Data listing →
Lemma constructor_stops_at_first_rejected_witness :
  ∃ sf,
    new_construct (ex_process ex_env)
      (ex_props None (Some ([ex_files; ex_ping] ++ ex_broken :: [ex_lookup])))
    = Thrown (Error no_schema_message) sf
    ∧ length (buckets (children sf)) = 1
    ∧ (deployments (children sf)).*1 = ["AssetDeployment-files"]
    ∧ roles (children sf) = [] ∧ agents (children sf) = []
    ∧ permissions sf = [].
Proof.
  destruct (constructor_stops_at_first_rejected (ex_process ex_env)
              (ex_props None (Some ([ex_files; ex_ping] ++ ex_broken :: [ex_lookup])))
              [ex_files; ex_ping] ex_broken [ex_lookup])
    as (sf & E & B & N & _ & R & A & _ & P & _).
  - reflexivity.
  - decide_closed.
  - decide_closed.
  - decide_closed.
  - exists sf. split; [exact E|]. rewrite B, N. repeat split; done.
Defined.
(** * Untouchaballz: the detection-to-command pipeline of [main.cpp]

    A shallow embedding of the colour tracker and follow controller of
    [src/main.cpp], and the properties its design document states about it.

    Conventions of the embedding.
    - A C++ [int] is a [Z]; the arithmetic operators wrap to 32 bits
      ([int_add], [int_sub], [int_mul]) and [/] truncates toward zero
      ([int_div]).  Signed overflow is undefined behaviour in C++; the wrap is
      what the usual targets do, and the statements below that depend on a
      product or a sum say that it is representable ([in_int]).
    - The velocity set-points [vx], [vy], [vz], [vr] are binary64 values: the
      kernel's primitive floats, so [x / -200.0] is the IEEE quotient.
    - [area] is the zeroth moment of an 8-bit single-channel image of
      640 x 360 pixels: a sum of at most 230400 values below 256.  The [double]
      that holds it is an integer below 2^53, so it is kept as the [Z] it
      equals, and its comparisons with an [int] promoted to [double] are the
      comparisons of [Z].
    - OpenCV's image operations ([morphologyEx], [findContours],
      [contourArea], [drawContours]) are an interface ([Vision]); [inRange]
      and [moments] are written out.
    - The files of [cv::FileStorage] are finite maps from key to value, the
      commands sent to [ardrone] are logged in order.
    - The sliders of the control window are bound to configuration globals by
      address; the positions HighGUI stores while [waitKey] runs are part of
      what an iteration reads. *)

From Stdlib Require Import ZArith Lia Bool List Ascii Floats Uint63.
From stdpp Require Import gmap strings.
Import ListNotations.

#[local] Set Warnings "-inexact-float".
#[local] Open Scope Z_scope.

(** ** Machine integers *)

Definition INT_MIN : Z := -2147483648.
Definition INT_MAX : Z := 2147483647.

Definition in_int (z : Z) : Prop := INT_MIN <= z <= INT_MAX.

(** Two's-complement wrap of a mathematical result to a 32-bit [int]. *)
Definition wrap (z : Z) : Z := (z + 2147483648) mod 4294967296 - 2147483648.

Definition int_add (a b : Z) : Z := wrap (a + b).
Definition int_sub (a b : Z) : Z := wrap (a - b).
Definition int_mul (a b : Z) : Z := wrap (a * b).
(** C++ [/] on [int]: the quotient truncated toward zero. *)
Definition int_div (a b : Z) : Z := wrap (Z.quot a b).
(** C++ [!a] stored back into an [int]. *)
Definition int_not (a : Z) : Z := if a =? 0 then 1 else 0.
(** An [int] used as a condition. *)
Definition truthy (a : Z) : bool := negb (a =? 0).

(** A character literal as the [int] it is compared with. *)
Definition chr (c : ascii) : Z := Z.of_N (N_of_ascii c).

(** ** Doubles *)

Abbreviation double := float.

(** The conversion of an [int] to [double] (exact: 32 bits fit in 53). *)
Definition double_of_int (z : Z) : double :=
  if z <? 0 then PrimFloat.opp (PrimFloat.of_uint63 (Uint63.of_Z (- z)))
  else PrimFloat.of_uint63 (Uint63.of_Z z).

(** ** Constants of the program *)

Definition WIDTH : Z := 640.
Definition HEIGHT : Z := 360.
Definition STAT_REFRESH_RATE : Z := 15.

(** ** The global variables

    The ten tunable values that [saveConfigValues] persists are grouped in
    [Config], the four velocity set-points in [Setpoints]; [Globals] holds
    them with the remaining globals.  The three overlay images are
    presentation state and are left out. *)

Record Config : Type := mkConfig {
  hue_low : Z;  hue_high : Z;
  sat_low : Z;  sat_high : Z;
  val_low : Z;  val_high : Z;
  min_area : Z; max_area : Z;
  deadzone_x : Z; deadzone_y : Z
}.

Record Setpoints : Type := mkSetpoints {
  vx : double;  (* forward / back *)
  vy : double;  (* left / right *)
  vz : double;  (* up / down *)
  vr : double   (* yaw rate *)
}.

Record Globals : Type := mkGlobals {
  stat_count : Z;
  follow : Z;
  auto_land : Z;
  camera : Z;
  detected : Z;
  pos_x : Z;
  pos_y : Z;
  area : Z;
  cfg : Config;
  vel : Setpoints
}.

(** The initial values of the globals (lines 16-40); the doubles without an
    initialiser are zero-initialised. *)
Definition default_config : Config :=
  mkConfig 0 179 0 255 0 255 0 500 320 180.

Definition zero_setpoints : Setpoints := mkSetpoints 0 0 0 0.

Definition initial_globals : Globals :=
  mkGlobals 1 0 0 0 0 0 0 0 default_config zero_setpoints.

(** Assignments to one global. *)
Definition set_vx (v : double) (s : Setpoints) := mkSetpoints v (vy s) (vz s) (vr s).
Definition set_vy (v : double) (s : Setpoints) := mkSetpoints (vx s) v (vz s) (vr s).
Definition set_vz (v : double) (s : Setpoints) := mkSetpoints (vx s) (vy s) v (vr s).
Definition set_vr (v : double) (s : Setpoints) := mkSetpoints (vx s) (vy s) (vz s) v.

Task brief → Produce a verbatim copy of each record above.

Your response →
Lemma constructor_stops_at_first_rejected_witness :
  ∃ sf,
    new_construct (ex_process ex_env)
      (ex_props None (Some ([ex_files; ex_ping] ++ ex_broken :: [ex_lookup])))
    = Thrown (Error no_schema_message) sf
    ∧ length (buckets (children sf)) = 1
    ∧ (deployments (children sf)).*1 = ["AssetDeployment-files"]
    ∧ roles (children sf) = [] ∧ agents (children sf) = []
    ∧ permissions sf = [].
Proof.
  destruct (constructor_stops_at_first_rejected (ex_process ex_env)
              (ex_props None (Some ([ex_files; ex_ping] ++ ex_broken :: [ex_lookup])))
              [ex_files; ex_ping] ex_broken [ex_lookup])
    as (sf & E & B & N & _ & R & A & _ & P & _).
  - reflexivity.
  - decide_closed.
  - decide_closed.
  - decide_closed.
  - exists sf. split; [exact E|]. rewrite B, N. repeat split; done.
Defined.
(** * Untouchaballz: the detection-to-command pipeline of [main.cpp]

    A shallow embedding of the colour tracker and follow controller of
    [src/main.cpp], and the properties its design document states about it.

    Conventions of the embedding.
    - A C++ [int] is a [Z]; the arithmetic operators wrap to 32 bits
      ([int_add], [int_sub], [int_mul]) and [/] truncates toward zero
      ([int_div]).  Signed overflow is undefined behaviour in C++; the wrap is
      what the usual targets do, and the statements below that depend on a
      product or a sum say that it is representable ([in_int]).
    - The velocity set-points [vx], [vy], [vz], [vr] are binary64 values: the
      kernel's primitive floats, so [x / -200.0] is the IEEE quotient.
    - [area] is the zeroth moment of an 8-bit single-channel image of
      640 x 360 pixels: a sum of at most 230400 values below 256.  The [double]
      that holds it is an integer below 2^53, so it is kept as the [Z] it
      equals, and its comparisons with an [int] promoted to [double] are the
      comparisons of [Z].
    - OpenCV's image operations ([morphologyEx], [findContours],
      [contourArea], [drawContours]) are an interface ([Vision]); [inRange]
      and [moments] are written out.
    - The files of [cv::FileStorage] are finite maps from key to value, the
      commands sent to [ardrone] are logged in order.
    - The sliders of the control window are bound to configuration globals by
      address; the positions HighGUI stores while [waitKey] runs are part of
      what an iteration reads. *)

From Stdlib Require Import ZArith Lia Bool List Ascii Floats Uint63.
From stdpp Require Import gmap strings.
Import ListNotations.

#[local] Set Warnings "-inexact-float".
#[local] Open Scope Z_scope.

(** ** Machine integers *)

Definition INT_MIN : Z := -2147483648.
Definition INT_MAX : Z := 2147483647.

Definition in_int (z : Z) : Prop := INT_MIN <= z <= INT_MAX.

(** Two's-complement wrap of a mathematical result to a 32-bit [int]. *)
Definition wrap (z : Z) : Z := (z + 2147483648) mod 4294967296 - 2147483648.

Definition int_add (a b : Z) : Z := wrap (a + b).
Definition int_sub (a b : Z) : Z := wrap (a - b).
Definition int_mul (a b : Z) : Z := wrap (a * b).
(** C++ [/] on [int]: the quotient truncated toward zero. *)
Definition int_div (a b : Z) : Z := wrap (Z.quot a b).
(** C++ [!a] stored back into an [int]. *)
Definition int_not (a : Z) : Z := if a =? 0 then 1 else 0.
(** An [int] used as a condition. *)
Definition truthy (a : Z) : bool := negb (a =? 0).

(** A character literal as the [int] it is compared with. *)
Definition chr (c : ascii) : Z := Z.of_N (N_of_ascii c).

(** ** Doubles *)

Abbreviation double := float.

(** The conversion of an [int] to [double] (exact: 32 bits fit in 53). *)
Definition double_of_int (z : Z) : double :=
  if z <? 0 then PrimFloat.opp (PrimFloat.of_uint63 (Uint63.of_Z (- z)))
  else PrimFloat.of_uint63 (Uint63.of_Z z).

(** ** Constants of the program *)

Definition WIDTH : Z := 640.
Definition HEIGHT : Z := 360.
Definition STAT_REFRESH_RATE : Z := 15.

(** ** The global variables

    The ten tunable values that [saveConfigValues] persists are grouped in
    [Config], the four velocity set-points in [Setpoints]; [Globals] holds
    them with the remaining globals.  The three overlay images are
    presentation state and are left out. *)

Record Config : Type := mkConfig {
  hue_low : Z;  hue_high : Z;
  sat_low : Z;  sat_high : Z;
  val_low : Z;  val_high : Z;
  min_area : Z; max_area : Z;
  deadzone_x : Z; deadzone_y : Z
}.

Record Setpoints : Type := mkSetpoints {
  vx : double;  (* forward / back *)
  vy : double;  (* left / right *)
  vz : double;  (* up / down *)
  vr : double   (* yaw rate *)
}.

Record Globals : Type := mkGlobals {
  stat_count : Z;
  follow : Z;
  auto_land : Z;
  camera : Z;
  detected : Z;
  pos_x : Z;
  pos_y : Z;
  area : Z;
  cfg : Config;
  vel : Setpoints
}.

(** The initial values of the globals (lines 16-40); the doubles without an
    initialiser are zero-initialised. *)
Definition default_config : Config :=
  mkConfig 0 179 0 255 0 255 0 500 320 180.

Definition zero_setpoints : Setpoints := mkSetpoints 0 0 0 0.

Definition initial_globals : Globals :=
  mkGlobals 1 0 0 0 0 0 0 0 default_config zero_setpoints.

(** Assignments to one global. *)
Definition set_vx (v : double) (s : Setpoints) := mkSetpoints v (vy s) (vz s) (vr s).
Definition set_vy (v : double) (s : Setpoints) := mkSetpoints (vx s) v (vz s) (vr s).
Definition set_vz (v : double) (s : Setpoints) := mkSetpoints (vx s) (vy s) v (vr s).
Definition set_vr (v : double) (s : Setpoints) := mkSetpoints (vx s) (vy s) (vz s) v.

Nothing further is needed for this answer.